In the thinking output, it isn't really discrete. Therefore I can't apply series-system reliability formulas. But those are a very good metaphor. I can see in the thinking output [1 + 1 = 2], [10 + 1 = 11] , [20 + 1 = 21], ... [N]. So the metaphor is what is the probability of each being correct is the probability of the agent solving the equation. If each bracket is right 95% of the time, a 10-step chain finishes correctly 0.95^10 ≈ 60% of the time.
So I started a climb at 5 digits X 5 digits, 6 digits X 6 digits, ..... N digits X N digits. There is clean decrease in reliability that the agent will get the correct answer with a cliff where it will always fail.

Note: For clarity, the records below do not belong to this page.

(** Compact JSON can be written inside a script element: whatever the
    strings and keys contain, no byte of it is [<] and none is a control
    character, so it cannot close the element and stays on one line. *)
Theorem json_embeds_safely v : Forall (fun b => b <> 60 /\ ~ (0 <= b <= 31)) (to_string v).
Proof.
  change (Forall embeddable (write None v 0)). generalize 0%nat as depth.
  induction v as [|b|n|s|l IH|m IH] using json_induction; intros depth.
  - by apply embeddable_text.
  - destruct b; by apply embeddable_text.
  - apply number_embeddable.
  - apply escape_embeddable.
  - destruct l as [|x l]; [by apply embeddable_text|]. cbn [write].
    apply Forall_app. split; [by apply embeddable_text|]. apply Forall_app. split; [|by apply embeddable_text].
    apply join_embeddable, Forall_map. eapply Forall_impl; [|exact IH]. cbn [newline pad app]. auto.
  - destruct m as [|x m]; [by apply embeddable_text|]. cbn [write].
    apply Forall_app. split; [by apply embeddable_text|]. apply Forall_app. split; [|by apply embeddable_text].
    apply join_embeddable, Forall_map. eapply Forall_impl; [|exact IH]. cbn [newline pad colon app]. intros p Hp.
    apply Forall_app. split; [apply escape_embeddable|]. apply Forall_cons_2; [unfold embeddable; lia|apply Hp].
Qed.

End JsonText.
(* ===== verification/Worker.v ===== *)
(** * Queue workers ([rustlavel-queue/src/worker.rs], [progress.rs], [job.rs])

    Progress reports, the registry of handlers, and the worker that reserves a
    job, runs its handler and settles its fate. A handler is the application's
    own code: any function from the moment, the payload and the context to the
    reports it makes and the way it ends. *)

From S2P Require Import Prelude Text F64 Json JsonText Jobs Queue.

Module Progress.
Import Json Jobs.

Record Progress := {
  percent : Z;
  stage : list Z;
  updated_at : Z;
  finished : bool;
  p_failed : option (list Z);
}.

Definition progress_to_json (p : Progress) : Json :=
  object [(lit "percent", from_int (percent p)); (lit "stage", String (stage p));
          (lit "updated_at", from_int (to_i64 (updated_at p))); (lit "finished", Bool (finished p));
          (lit "failed", match p_failed p with Some e => String e | None => Null end)].

(** [MemoryProgress], the store of the process itself. *)
Definition ProgressStore := gmap (list Z) Progress.

Definition set (key : list Z) (p : Progress) (s : ProgressStore) : ProgressStore := <[key := p]> s.
Definition get (key : list Z) (s : ProgressStore) : option Progress := s !! key.
Definition purge (before : Z) (s : ProgressStore) : nat * ProgressStore :=
  let kept := filter (fun kv => before <= updated_at kv.2) s in (base.size s - base.size kept, kept)%nat.

Record JobContext := { ctx_id : list Z; ctx_chain : option (list Z) }.

Definition chain_key (chain : list Z) : list Z := lit "chain:" ++ chain.

Definition keys (c : JobContext) : list (list Z) :=
  ctx_id c :: match ctx_chain c with Some chain => [chain_key chain] | None => [] end.

(** [JobContext::progress]: under the job's key and under its chain's. *)
Definition report (c : JobContext) (now : Z) (store : option ProgressStore) (r : Z * list Z)
    : option ProgressStore :=
  match store with
  | None => None
  | Some s =>
      let p := {| percent := Z.min r.1 100; stage := r.2; updated_at := Z.max now 0; finished := false;
                  p_failed := None |} in
      Some (fold_left (fun s key => set key p s) (keys c) s)
  end.

End Progress.

Module Worker.
Import Json JsonText Jobs Queue Progress.

(** ** Handlers *)

Inductive Ending :=
  | Returned
  | ReturnedErr (message : list Z)
  | Panicked (location : option (list Z * Z * Z)) (message : list Z).

Record HandlerRun := { reports : list (Z * list Z); ending : Ending }.

Definition Handler := Z -> Json -> JobContext -> HandlerRun.
Definition JobRegistry := gmap (list Z) Handler.

Definition register_fn_with (name : list Z) (h : Handler) (r : JobRegistry) : JobRegistry := <[name := h]> r.

Fixpoint insert_name (n : list Z) (l : list (list Z)) : list (list Z) :=
  match l with
  | [] => [n]
  | m :: r => if key_lt m n then m :: insert_name n r else n :: l
  end.
(** Every registered name, sorted. *)
Definition names (r : JobRegistry) : list (list Z) := fold_right insert_name [] (map_to_list r).*1.

Definition run_with (r : JobRegistry) (name : list Z) (now : Z) (payload : Json) (ctx : JobContext) : HandlerRun :=
  match r !! name with
  | Some handler => handler now payload ctx
  | None =>
      {| reports := [];
         ending := ReturnedErr (lit "no handler is registered for the job `" ++ name ++
           lit "`. Add `registry.register::<" ++ name ++ lit ">()` at boot. Registered: " ++
           (if bool_decide (r = ∅) then lit "nothing yet" else join (lit ", ") (names r))) |}
  end.

(** [run_handler]: every way to go wrong becomes one error. *)
Definition outcome_of (e : Ending) : result (list Z) unit :=
  match e with
  | Returned => Ok tt
  | ReturnedErr message => Err message
  | Panicked location message =>
      let at_ := match location with
                 | Some (file, line, column) =>
                     lit " at " ++ file ++ lit ":" ++ dec line ++ lit ":" ++ dec column
                 | None => []
                 end in
      Err (lit "the job panicked" ++ at_ ++ lit ": " ++ message)
  end.

Definition context_of (r : ReservedJob) : JobContext := {| ctx_id := r_id r; ctx_chain := chain (r_job r) |}.

Definition run_handler (reg : JobRegistry) (now : Z) (r : ReservedJob) (store : option ProgressStore)
    : result (list Z) unit * option ProgressStore :=
  let ctx := context_of r in
  let run := run_with reg (name (r_job r)) now (payload (r_job r)) ctx in
  (outcome_of (ending run), fold_left (report ctx now) (reports run) store).

(** ** Backoff *)

Definition DEFAULT_POLL_INTERVAL : Duration := 500 * 10 ^ 6.
Definition DEFAULT_BACKOFF_CAP : Duration := from_secs 3600.
Definition MAX_QUEUE_ERROR_BACKOFF : Duration := from_secs 30.

Definition backoff (retry_after : Duration) (attempts : Z) (cap : Duration) : Duration :=
  let doublings := Z.min (Z.max (attempts - 1) 0) 20 in
  let factor := u32 (Z.shiftl 1 doublings) in
  Z.min (saturating_mul retry_after factor) cap.

(** ** The worker *)

Inductive Outcome := Processed | Released | Failed.

Record WorkerStats := { processed : Z; released : Z; s_failed : Z }.
Definition no_stats : WorkerStats := {| processed := 0; released := 0; s_failed := 0 |}.
Definition attempts (s : WorkerStats) : Z := processed s + released s + s_failed s.
Definition record_outcome (s : WorkerStats) (o : Outcome) : WorkerStats :=
  match o with
  | Processed => {| processed := processed s + 1; released := released s; s_failed := s_failed s |}
  | Released => {| processed := processed s; released := released s + 1; s_failed := s_failed s |}
  | Failed => {| processed := processed s; released := released s; s_failed := s_failed s + 1 |}
  end.
Definition merge_stats (s t : WorkerStats) : WorkerStats :=
  {| processed := processed s + processed t; released := released s + released t;
     s_failed := s_failed s + s_failed t |}.

Record WorkerOptions := {
  o_queue : list Z;
  poll_interval : Duration;
  max_jobs : option Z;
  backoff_cap : Duration;
}.
Definition default_options : WorkerOptions :=
  {| o_queue := DEFAULT_QUEUE; poll_interval := DEFAULT_POLL_INTERVAL; max_jobs := None;
     backoff_cap := DEFAULT_BACKOFF_CAP |}.

Section Worker.
Context {Q : Type} `{Queue Q} (reg : JobRegistry) (o : WorkerOptions).

(** The queue and the store the worker reports to, when there is one. *)
Definition World : Type := Q * option ProgressStore.

Definition close_progress (now : Z) (r : ReservedJob) (failure : option (list Z)) (store : option ProgressStore)
    : option ProgressStore :=
  match store with
  | None => None
  | Some s =>
      let last := Progress.get (r_id r) s in
      let closed := {|
        percent := match failure with None => 100 | Some _ => match last with Some p => percent p | None => 0 end end;
        stage := match failure with
                 | None => lit "finished"
                 | Some _ => match last with Some p => stage p | None => lit "failed" end
                 end;
        updated_at := Z.max now 0; finished := true; p_failed := failure |} in
      let s := Progress.set (r_id r) closed s in
      let over := match failure with Some _ => true | None => (length (then_ (r_job r)) =? 0)%nat end in
      Some (match chain (r_job r), over with
            | Some c, true => Progress.set (chain_key c) closed s
            | _, _ => s
            end)
  end.

(** [process]; [now] is when the handler has ended. *)
Definition process (now : Z) (r : ReservedJob) (w : World) : result (list Z) Outcome * World :=
  let '(q, store) := w in
  let '(res, store) := run_handler reg now r store in
  match res with
  | Ok _ =>
      let '(deleted, q) := delete r q in
      match deleted with
      | Err e => (Err e, (q, store))
      | Ok _ =>
          match next_in_chain (r_job r) with
          | None => (Ok Processed, (q, close_progress now r None store))
          | Some next =>
              let '(pushed, q) := push now next q in
              match pushed with
              | Err e => (Err e, (q, store))
              | Ok _ => (Ok Processed, (q, close_progress now r None store))
              end
          end
      end
  | Err error =>
      if is_last_attempt r then
        let '(buried_, q) := fail now r error q in
        match buried_ with
        | Err e => (Err e, (q, store))
        | Ok _ => (Ok Failed, (q, close_progress now r (Some error) store))
        end
      else
        let '(released_, q) :=
          release now r (backoff (retry_after (r_job r)) (r_attempts r) (backoff_cap o)) q in
        match released_ with
        | Err e => (Err e, (q, store))
        | Ok _ => (Ok Released, (q, store))
        end
  end.

(** [run_once]: reserve at [now], settled at [done_at]. *)
Definition run_once (now done_at : Z) (w : World) : result (list Z) (option Outcome) * World :=
  let '(popped, q) := pop now (o_queue o) w.1 in
  match popped with
  | Err e => (Err e, (q, w.2))
  | Ok None => (Ok None, (q, w.2))
  | Ok (Some r) =>
      let '(res, w) := process done_at r (q, w.2) in
      (match res with Ok outcome => Ok (Some outcome) | Err e => Err e end, w)
  end.

(** One turn of the loop: whether shutdown was signalled before it, when the
    job is reserved and settled, and whether a wait at its end was cut short. *)
Record Tick := { signalled : bool; tick_at : Z; settled_at : Z; interrupted : bool }.

(** [run], over the turns that happen; the pauses after errors in a row are
    collected. The flag says whether the worker has stopped. *)
Fixpoint run (ticks : list Tick) (stats : WorkerStats) (failures : Z) (pauses : list Duration) (w : World)
    : WorkerStats * list Duration * World * bool :=
  match ticks with
  | [] => (stats, pauses, w, false)
  | t :: ticks =>
      if signalled t then (stats, pauses, w, true)
      else if match max_jobs o with Some max => max <=? attempts stats | None => false end
      then (stats, pauses, w, true)
      else
        let '(res, w) := run_once (tick_at t) (settled_at t) w in
        match res with
        | Ok (Some outcome) => run ticks (record_outcome stats outcome) 0 pauses w
        | Ok None => if interrupted t then (stats, pauses, w, true) else run ticks stats 0 pauses w
        | Err _ =>
            let failures := Z.min (failures + 1) u32_max in
            let pause := backoff (poll_interval o) failures MAX_QUEUE_ERROR_BACKOFF in
            if interrupted t then (stats, pauses ++ [pause], w, true)
            else run ticks stats failures (pauses ++ [pause]) w
        end
  end.
End Worker.

(** A job that fails twice and then succeeds, with the next step of its chain. *)
Example worker_runs :
  let flaky : Handler := fun now _ _ =>
    {| reports := [(130, lit "half")]; ending := if now <? 200 then ReturnedErr (lit "down") else Returned |} in
  let reg := register_fn_with (lit "a") flaky ∅ in
  let j := with_chain (new_job (lit "a") Null) (Some (lit "c")) [with_tries (new_job (lit "b") Null) 1] in
  let q := (mem_push 0 j new_queue).2 in
  let tick at_ := {| signalled := false; tick_at := at_; settled_at := at_; interrupted := false |} in
  let '(stats, _, (q, store), stopped) :=
    run reg default_options (map tick [0; 30; 60; 250; 251]) no_stats 0 [] (q, Some ∅) in
  stats = {| processed := 1; released := 2; s_failed := 1 |} /\ stopped = false /\
  mem_waiting q DEFAULT_QUEUE = [] /\ map f_name (failed q) = [lit "b"] /\
  (percent <$> (store ≫= Progress.get (lit "1"))) = Some 100.
Proof. vm_compute. split_and!; reflexivity. Qed.

End Worker.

Model Last pass First fail
------ --------- ----------
Haiku 10 digits 12 digits
Sonnet 30 digits 33 digits
Opus 50 digits 52 digits
I have an agent that reverse engineers any website creating an API that is optimized to use the least amount of resources to interact with the website. The agent also writes its self every iteration -- a recursive agent.The agent will update its own instructions and will run an evaluation (I hate that they stole the word harness because it is a test harness) against 5 different extremely difficult to reverse engineer websites like Ticketmaster, Youtube, Twitch, ect..
Each evaluation whether it passes finding all the endpoints including streaming, graphql, and websockets, the number of tokens is tracked and the amount of time. There is nothing deterministic about it but it IS PROBABILISTIC meaning with the same prompt the chance of passing and with how many tokens is a distribution.
I trying very hard to build a mental model of how this all works.